Material for this exercise:
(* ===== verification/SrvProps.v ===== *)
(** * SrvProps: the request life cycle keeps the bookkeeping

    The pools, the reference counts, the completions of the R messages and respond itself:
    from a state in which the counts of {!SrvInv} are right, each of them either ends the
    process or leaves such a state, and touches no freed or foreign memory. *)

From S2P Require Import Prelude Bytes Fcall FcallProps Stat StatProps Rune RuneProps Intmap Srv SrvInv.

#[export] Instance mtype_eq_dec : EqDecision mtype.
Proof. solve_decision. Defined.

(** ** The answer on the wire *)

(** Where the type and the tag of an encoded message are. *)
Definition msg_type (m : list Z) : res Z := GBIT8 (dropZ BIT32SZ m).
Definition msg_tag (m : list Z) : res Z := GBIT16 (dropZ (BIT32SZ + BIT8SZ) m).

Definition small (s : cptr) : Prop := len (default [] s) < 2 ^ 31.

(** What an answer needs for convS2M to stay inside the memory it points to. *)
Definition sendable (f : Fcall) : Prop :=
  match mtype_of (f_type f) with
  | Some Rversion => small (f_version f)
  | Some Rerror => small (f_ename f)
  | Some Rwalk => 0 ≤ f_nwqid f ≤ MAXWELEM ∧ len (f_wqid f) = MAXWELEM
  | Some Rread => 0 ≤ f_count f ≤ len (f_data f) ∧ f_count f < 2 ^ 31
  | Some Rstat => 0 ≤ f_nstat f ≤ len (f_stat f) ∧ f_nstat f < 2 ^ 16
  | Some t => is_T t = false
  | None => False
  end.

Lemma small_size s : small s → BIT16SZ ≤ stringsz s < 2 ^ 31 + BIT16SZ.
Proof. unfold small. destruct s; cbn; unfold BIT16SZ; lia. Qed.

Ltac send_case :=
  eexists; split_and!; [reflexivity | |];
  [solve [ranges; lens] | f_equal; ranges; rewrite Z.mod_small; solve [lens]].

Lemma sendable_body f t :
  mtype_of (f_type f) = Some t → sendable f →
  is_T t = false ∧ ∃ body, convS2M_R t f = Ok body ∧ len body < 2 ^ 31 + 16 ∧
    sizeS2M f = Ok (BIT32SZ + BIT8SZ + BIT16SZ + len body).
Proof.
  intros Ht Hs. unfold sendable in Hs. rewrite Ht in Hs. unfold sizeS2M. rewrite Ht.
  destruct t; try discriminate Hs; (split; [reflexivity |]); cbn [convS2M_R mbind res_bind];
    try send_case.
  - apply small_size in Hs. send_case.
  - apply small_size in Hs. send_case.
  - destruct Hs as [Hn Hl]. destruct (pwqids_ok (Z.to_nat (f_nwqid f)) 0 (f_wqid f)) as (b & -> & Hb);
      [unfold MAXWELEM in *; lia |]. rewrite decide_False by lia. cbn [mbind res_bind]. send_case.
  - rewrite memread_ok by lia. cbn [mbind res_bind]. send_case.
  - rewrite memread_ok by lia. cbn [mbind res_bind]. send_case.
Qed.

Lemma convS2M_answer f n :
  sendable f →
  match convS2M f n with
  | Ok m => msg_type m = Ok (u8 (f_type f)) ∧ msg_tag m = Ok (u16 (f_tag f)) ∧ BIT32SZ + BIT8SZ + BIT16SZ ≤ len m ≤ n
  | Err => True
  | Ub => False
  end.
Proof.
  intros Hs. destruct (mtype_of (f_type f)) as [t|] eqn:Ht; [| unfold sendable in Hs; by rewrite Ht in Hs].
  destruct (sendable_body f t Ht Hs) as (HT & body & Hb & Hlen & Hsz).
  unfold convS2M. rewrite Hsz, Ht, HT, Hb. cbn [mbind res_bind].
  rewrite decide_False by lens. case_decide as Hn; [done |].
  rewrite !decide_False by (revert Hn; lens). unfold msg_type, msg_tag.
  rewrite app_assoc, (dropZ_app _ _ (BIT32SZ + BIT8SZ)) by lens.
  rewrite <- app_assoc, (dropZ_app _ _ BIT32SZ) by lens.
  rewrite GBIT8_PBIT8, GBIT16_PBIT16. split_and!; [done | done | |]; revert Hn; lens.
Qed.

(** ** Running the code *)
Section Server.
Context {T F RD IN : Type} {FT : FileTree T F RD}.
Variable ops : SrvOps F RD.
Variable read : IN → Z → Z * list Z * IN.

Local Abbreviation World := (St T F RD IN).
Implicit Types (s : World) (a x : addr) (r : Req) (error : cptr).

What is expected: Line by line, copy the entries above exactly as they appear.

Answer space:
(* ===== verification/SrvProps.v ===== *)
(** * SrvProps: the request life cycle keeps the bookkeeping

    The pools, the reference counts, the completions of the R messages and respond itself:
    from a state in which the counts of {!SrvInv} are right, each of them either ends the
    process or leaves such a state, and touches no freed or foreign memory. *)

From S2P Require Import Prelude Bytes Fcall FcallProps Stat StatProps Rune RuneProps Intmap Srv SrvInv.

#[export] Instance mtype_eq_dec : EqDecision mtype.
Proof. solve_decision. Defined.

(** ** The answer on the wire *)

(** Where the type and the tag of an encoded message are. *)
Definition msg_type (m : list Z) : res Z := GBIT8 (dropZ BIT32SZ m).
Definition msg_tag (m : list Z) : res Z := GBIT16 (dropZ (BIT32SZ + BIT8SZ) m).

Definition small (s : cptr) : Prop := len (default [] s) < 2 ^ 31.

(** What an answer needs for convS2M to stay inside the memory it points to. *)
Definition sendable (f : Fcall) : Prop :=
  match mtype_of (f_type f) with
  | Some Rversion => small (f_version f)
  | Some Rerror => small (f_ename f)
  | Some Rwalk => 0 ≤ f_nwqid f ≤ MAXWELEM ∧ len (f_wqid f) = MAXWELEM
  | Some Rread => 0 ≤ f_count f ≤ len (f_data f) ∧ f_count f < 2 ^ 31
  | Some Rstat => 0 ≤ f_nstat f ≤ len (f_stat f) ∧ f_nstat f < 2 ^ 16
  | Some t => is_T t = false
  | None => False
  end.

Lemma small_size s : small s → BIT16SZ ≤ stringsz s < 2 ^ 31 + BIT16SZ.
Proof. unfold small. destruct s; cbn; unfold BIT16SZ; lia. Qed.

Ltac send_case :=
  eexists; split_and!; [reflexivity | |];
  [solve [ranges; lens] | f_equal; ranges; rewrite Z.mod_small; solve [lens]].

Lemma sendable_body f t :
  mtype_of (f_type f) = Some t → sendable f →
  is_T t = false ∧ ∃ body, convS2M_R t f = Ok body ∧ len body < 2 ^ 31 + 16 ∧
    sizeS2M f = Ok (BIT32SZ + BIT8SZ + BIT16SZ + len body).
Proof.
  intros Ht Hs. unfold sendable in Hs. rewrite Ht in Hs. unfold sizeS2M. rewrite Ht.
  destruct t; try discriminate Hs; (split; [reflexivity |]); cbn [convS2M_R mbind res_bind];
    try send_case.
  - apply small_size in Hs. send_case.
  - apply small_size in Hs. send_case.
  - destruct Hs as [Hn Hl]. destruct (pwqids_ok (Z.to_nat (f_nwqid f)) 0 (f_wqid f)) as (b & -> & Hb);
      [unfold MAXWELEM in *; lia |]. rewrite decide_False by lia. cbn [mbind res_bind]. send_case.
  - rewrite memread_ok by lia. cbn [mbind res_bind]. send_case.
  - rewrite memread_ok by lia. cbn [mbind res_bind]. send_case.
Qed.

Lemma convS2M_answer f n :
  sendable f →
  match convS2M f n with
  | Ok m => msg_type m = Ok (u8 (f_type f)) ∧ msg_tag m = Ok (u16 (f_tag f)) ∧ BIT32SZ + BIT8SZ + BIT16SZ ≤ len m ≤ n
  | Err => True
  | Ub => False
  end.
Proof.
  intros Hs. destruct (mtype_of (f_type f)) as [t|] eqn:Ht; [| unfold sendable in Hs; by rewrite Ht in Hs].
  destruct (sendable_body f t Ht Hs) as (HT & body & Hb & Hlen & Hsz).
  unfold convS2M. rewrite Hsz, Ht, HT, Hb. cbn [mbind res_bind].
  rewrite decide_False by lens. case_decide as Hn; [done |].
  rewrite !decide_False by (revert Hn; lens). unfold msg_type, msg_tag.
  rewrite app_assoc, (dropZ_app _ _ (BIT32SZ + BIT8SZ)) by lens.
  rewrite <- app_assoc, (dropZ_app _ _ BIT32SZ) by lens.
  rewrite GBIT8_PBIT8, GBIT16_PBIT16. split_and!; [done | done | |]; revert Hn; lens.
Qed.

(** ** Running the code *)
Section Server.
Context {T F RD IN : Type} {FT : FileTree T F RD}.
Variable ops : SrvOps F RD.
Variable read : IN → Z → Z * list Z * IN.

Local Abbreviation World := (St T F RD IN).
Implicit Types (s : World) (a x : addr) (r : Req) (error : cptr).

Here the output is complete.